Scientific classification
- Kingdom: Plantae
- Clade: Tracheophytes
- Clade: Angiosperms
- Clade: Eudicots
- Clade: Asterids
- Order: Asterales
- Family: Asteraceae
- Genus: Sonchus
- Subgenus: Sonchus subg. Dendroseris
- Species: S. phoeniciformis
- Binomial name: Sonchus phoeniciformis S.C.Kim & Mejías
- Synonyms: Rea pinnata Bertero ex Decne. ; Dendroseris pinnata Hook. & Arn. ; Phoenicoseris pinnata (Bertero ex Decne.) Skottsb. ;

= Sonchus phoeniciformis =

- Authority: S.C.Kim & Mejías
- Conservation status: CR

Species of flowering plant

Sonchus phoeniciformis, synonym Dendroseris pinnata, is a species of flowering plant in the family Asteraceae. It is endemic to the Juan Fernández Islands of Chile.
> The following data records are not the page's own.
(** * The scan engine of the API security tester

    A shallow embedding of [core/scanner.py] (the [ScanSession] aggregate and
    [SecurityScanner.run_scan]), of the risk scoring functions of [helpers.py]
    and of the shape of the plan returned by [agents/coordinator_agent.py],
    followed by the properties of the engine.

    Python objects that are mutated in place and can be reached through more
    than one reference (the session, its [results] list and its [summary]
    dictionary) live in an explicit store; methods are computations in a
    state-and-exception monad over that store. A list handed to
    [add_results] is a list of that store, the session's own [results]
    included, or a list that only the caller holds. *)

From Stdlib Require Import ZArith Ascii String List Lia.
From stdpp Require Import base strings gmap list fin_maps.

(** ** Python strings *)

Module pystr.

(** [str.upper] on the ASCII range: [a..z] go to [A..Z], every other
    character is left alone. *)
Definition upper_char (c : ascii) : ascii :=
  let n := nat_of_ascii c in
  if (97 <=? n)%nat && (n <=? 122)%nat then ascii_of_nat (n - 32) else c.

Fixpoint upper (s : string) : string :=
  match s with
  | EmptyString => EmptyString
  | String c s' => String (upper_char c) (upper s')
  end.

Definition digit (d : Z) : ascii :=
  match d with
  | 0 => "0" | 1 => "1" | 2 => "2" | 3 => "3" | 4 => "4"
  | 5 => "5" | 6 => "6" | 7 => "7" | 8 => "8" | _ => "9"
  end%Z%char.

(** [digits w n rest] is the decimal numeral of [n], zero-padded to [w]
    digits, followed by [rest] (the [%0wd] conversions of [strftime] and
    [isoformat]; [n] is expected in [0 .. 10^w - 1]). *)
Fixpoint digits (w : nat) (n : Z) (rest : string) : string :=
  match w with
  | O => rest
  | S w' => digits w' (n / 10) (String (digit (n mod 10)) rest)
  end.

End pystr.

(** ** [datetime] *)

Record datetime := Datetime {
  year : Z; month : Z; day : Z;
  hour : Z; minute : Z; second : Z; microsecond : Z
}.

Global Instance datetime_eq_dec : EqDecision datetime.
Proof. solve_decision. Defined.

(** The field ranges of a [datetime] whose year prints on four digits. *)
Definition datetime_valid (t : datetime) : Prop :=
  (1000 <= year t <= 9999 /\ 1 <= month t <= 12 /\ 1 <= day t <= 31 /\
   0 <= hour t <= 23 /\ 0 <= minute t <= 59 /\ 0 <= second t <= 59 /\
   0 <= microsecond t <= 999999)%Z.

(** [t.strftime("%Y%m%d_%H%M%S")] *)
Definition strftime_Ymd_HMS (t : datetime) : string :=
  pystr.digits 4 (year t) (pystr.digits 2 (month t) (pystr.digits 2 (day t)
    (String "_" (pystr.digits 2 (hour t) (pystr.digits 2 (minute t)
      (pystr.digits 2 (second t) "")))))).

(** [t.isoformat()]: the fraction is printed only when it is not zero. *)
Definition isoformat (t : datetime) : string :=
  pystr.digits 4 (year t) (String "-" (pystr.digits 2 (month t) (String "-"
    (pystr.digits 2 (day t) (String "T" (pystr.digits 2 (hour t) (String ":"
      (pystr.digits 2 (minute t) (String ":" (pystr.digits 2 (second t)
        (if (microsecond t =? 0)%Z then ""
         else String "." (pystr.digits 6 (microsecond t) "")))))))))))).

(** ** Values, exceptions and the store *)

(** A finding is a dictionary from field names ([test], [category],
    [status], [severity], [url], ...) to strings. *)
Abbreviation finding := (gmap string string).

(** An exception derived from [Exception]: its class name and [str(e)].
    [KeyboardInterrupt] and [SystemExit], which [except Exception] lets
    through, are not part of the model. *)
Record exn := Exn { exn_class : string; exn_msg : string }.

Global Instance exn_eq_dec : EqDecision exn.
Proof. solve_decision. Defined.

Inductive completion (A : Type) : Type :=
  | Normal (a : A)
  | Raised (e : exn).
Arguments Normal {A} a.
Arguments Raised {A} e.

Definition loc := positive.

Record ScanSession := Session {
  target_url : string;
  scan_id : string;
  start_time : datetime;
  end_time : option datetime;
  results : loc;      (* reference to the list object *)
  summary : loc       (* reference to the dict object *)
}.

(** What the scanner writes to the console: the opening lines of a scan as
    one event, the task line of the progress display, then one event per
    [print]. *)
Inductive event :=
  | Out_start (target scan : string) (tests : nat)
  | Out_running (name : string)
  | Out_found (vulnerable_count : nat)
  | Out_passed
  | Out_error (msg : string).

Record world := World {
  sessions : gmap loc ScanSession;
  lists : gmap loc (list finding);
  dicts : gmap loc (gmap string Z);
  console : list event
}.

Definition empty_world : world := World ∅ ∅ ∅ [].

Definition set_sessions (f : gmap loc ScanSession → gmap loc ScanSession)
    (w : world) : world :=
  World (f (sessions w)) (lists w) (dicts w) (console w).
Definition set_lists (f : gmap loc (list finding) → gmap loc (list finding))
    (w : world) : world :=
  World (sessions w) (f (lists w)) (dicts w) (console w).
Definition set_dicts (f : gmap loc (gmap string Z) → gmap loc (gmap string Z))
    (w : world) : world :=
  World (sessions w) (lists w) (f (dicts w)) (console w).
Definition set_console (f : list event → list event) (w : world) : world :=
  World (sessions w) (lists w) (dicts w) (f (console w)).

(** Computations: a result or an exception, and the store they leave. *)
Definition Py (A : Type) : Type := world → completion A * world.

Definition ret {A} (a : A) : Py A := λ w, (Normal a, w).
Definition raise {A} (e : exn) : Py A := λ w, (Raised e, w).
Definition bind {A B} (m : Py A) (k : A → Py B) : Py B :=
  λ w, match m w with
       | (Normal a, w') => k a w'
       | (Raised e, w') => (Raised e, w')
       end.

Notation "'do' x <- m ; k" := (bind m (λ x, k))
  (at level 10, x name, m at level 100, k at level 200,
   format "'[v' 'do'  x  <-  m ; '/' k ']'").
Notation "m ;; k" := (bind m (λ _, k))
  (at level 100, k at level 200, right associativity).

(** [try: body except Exception as e: handler e] *)
Definition try_except {A} (body : Py A) (handler : exn → Py A) : Py A :=
  λ w, match body w with
       | (Normal a, w') => (Normal a, w')
       | (Raised e, w') => handler e w'
       end.

(** [for x in xs: body x] *)
Fixpoint for_each {A} (xs : list A) (body : A → Py unit) : Py unit :=
  match xs with
  | [] => ret tt
  | x :: xs' => body x ;; for_each xs' body
  end.

Definition KeyError (k : string) : exn := Exn "KeyError" k.

(** A reference without an object behind it. Python has no such thing; the
    store reached from [ScanSession_init] never produces it
    (see [add_results_steps] and [run_scan_steps]). *)
Definition dangling {A} : Py A := raise (Exn "SystemError" "dangling reference").

Definition new_list (xs : list finding) : Py loc :=
  λ w, let l := fresh (dom (lists w)) in
       (Normal l, set_lists <[l := xs]> w).

Definition new_dict (d : gmap string Z) : Py loc :=
  λ w, let l := fresh (dom (dicts w)) in
       (Normal l, set_dicts <[l := d]> w).

Definition new_session (s : ScanSession) : Py loc :=
  λ w, let l := fresh (dom (sessions w)) in
       (Normal l, set_sessions <[l := s]> w).

Definition get_session (self : loc) : Py ScanSession :=
  λ w, match sessions w !! self with
       | Some s => (Normal s, w)
       | None => dangling w
       end.

(** [l.extend(xs)] *)
Definition list_extend (l : loc) (xs : list finding) : Py unit :=
  λ w, match lists w !! l with
       | Some ys => (Normal tt, set_lists <[l := ys ++ xs]> w)
       | None => dangling w
       end.

(** [d[k]] *)
Definition dict_getitem (l : loc) (k : string) : Py Z :=
  λ w, match dicts w !! l with
       | Some d =>
           match d !! k with
           | Some v => (Normal v, w)
           | None => raise (KeyError k) w
           end
       | None => dangling w
       end.

(** [d[k] = v] *)
Definition dict_setitem (l : loc) (k : string) (v : Z) : Py unit :=
  λ w, match dicts w !! l with
       | Some d => (Normal tt, set_dicts <[l := <[k := v]> d]> w)
       | None => dangling w
       end.

(** [d[k] += n] *)
Definition dict_iadd (l : loc) (k : string) (n : Z) : Py unit :=
  do v <- dict_getitem l k;
  dict_setitem l k (v + n).

Definition console_print (e : event) : Py unit :=
  λ w, (Normal tt, set_console (λ out, out ++ [e]) w).

(** ** [class ScanSession] *)

(** [ScanSession(target_url, scan_id)]; [now_id] and [now_start] are the two
    readings of [datetime.now()], the first one taken only when [scan_id] is
    [None] or empty. *)
Definition ScanSession_init (target : string) (scan : option string)
    (now_id now_start : datetime) : Py loc :=
  let scan_id :=
    match scan with
    | Some s => if decide (s = "") then strftime_Ymd_HMS now_id else s
    | None => strftime_Ymd_HMS now_id
    end in
  do r <- new_list [];
  do d <- new_dict (list_to_map
            [("total_tests", 0%Z); ("vulnerabilities_found", 0%Z);
             ("critical", 0%Z); ("high", 0%Z); ("medium", 0%Z); ("low", 0%Z);
             ("info", 0%Z); ("passed", 0%Z)]);
  new_session (Session target scan_id now_start None r d).

(** [result.get(k, "").upper()] *)
Definition get_upper (result : finding) (k : string) : string :=
  pystr.upper (default "" (result !! k)).

(** A list as a caller hands it to a method: a list that nothing in the
    store refers to (a literal, the list that a test returns), given by its
    elements, or a list object of the store, given by its reference. *)
Inductive pylist :=
  | Elements (xs : list finding)
  | Object (l : loc).

(** The elements of the list behind a reference. *)
Definition list_get (l : loc) : Py (list finding) :=
  λ w, match lists w !! l with
       | Some rs => (Normal rs, w)
       | None => dangling w
       end.

(** The elements of a list at the time it is read. *)
Definition elements (a : pylist) : Py (list finding) :=
  match a with
  | Elements xs => ret xs
  | Object l => list_get l
  end.

(** [add_results(test_results)]. The argument is read three times, by
    [extend], by [len] and by the loop, the last two after the session's
    list has been extended: when it is the session's own list they see the
    extended list. *)
Definition add_results (self : loc) (test_results : pylist) : Py unit :=
  do s <- get_session self;
  do items <- elements test_results;
  list_extend (results s) items ;;
  do items <- elements test_results;
  dict_iadd (summary s) "total_tests" (Z.of_nat (length items)) ;;
  do items <- elements test_results;
  for_each items (λ result,
    let status := get_upper result "status" in
    let severity := get_upper result "severity" in
    if decide (status = "VULNERABLE") then
      dict_iadd (summary s) "vulnerabilities_found" 1 ;;
      if decide (severity = "CRITICAL") then dict_iadd (summary s) "critical" 1
      else if decide (severity = "HIGH") then dict_iadd (summary s) "high" 1
      else if decide (severity = "MEDIUM") then dict_iadd (summary s) "medium" 1
      else if decide (severity = "LOW") then dict_iadd (summary s) "low" 1
      else ret tt
    else if decide (status = "INFO") then dict_iadd (summary s) "info" 1
    else if decide (status = "PASSED") then dict_iadd (summary s) "passed" 1
    else ret tt).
It is threatened by habitat loss.

==Taxonomy==
The species was first described in 1833 as Rea pinnata. In 1835, it was transferred to Dendroseris pinnata. In 2012, based on molecular phylogenetic evidence, it was shown that Dendroseris was embedded within the genus Sonchus, and all its species were transferred to that genus, placed in Sonchus subg. Dendroseris. As the combination Sonchus pinnatus had already been used for a different species, the replacement name Sonchus phoeniciformis was published.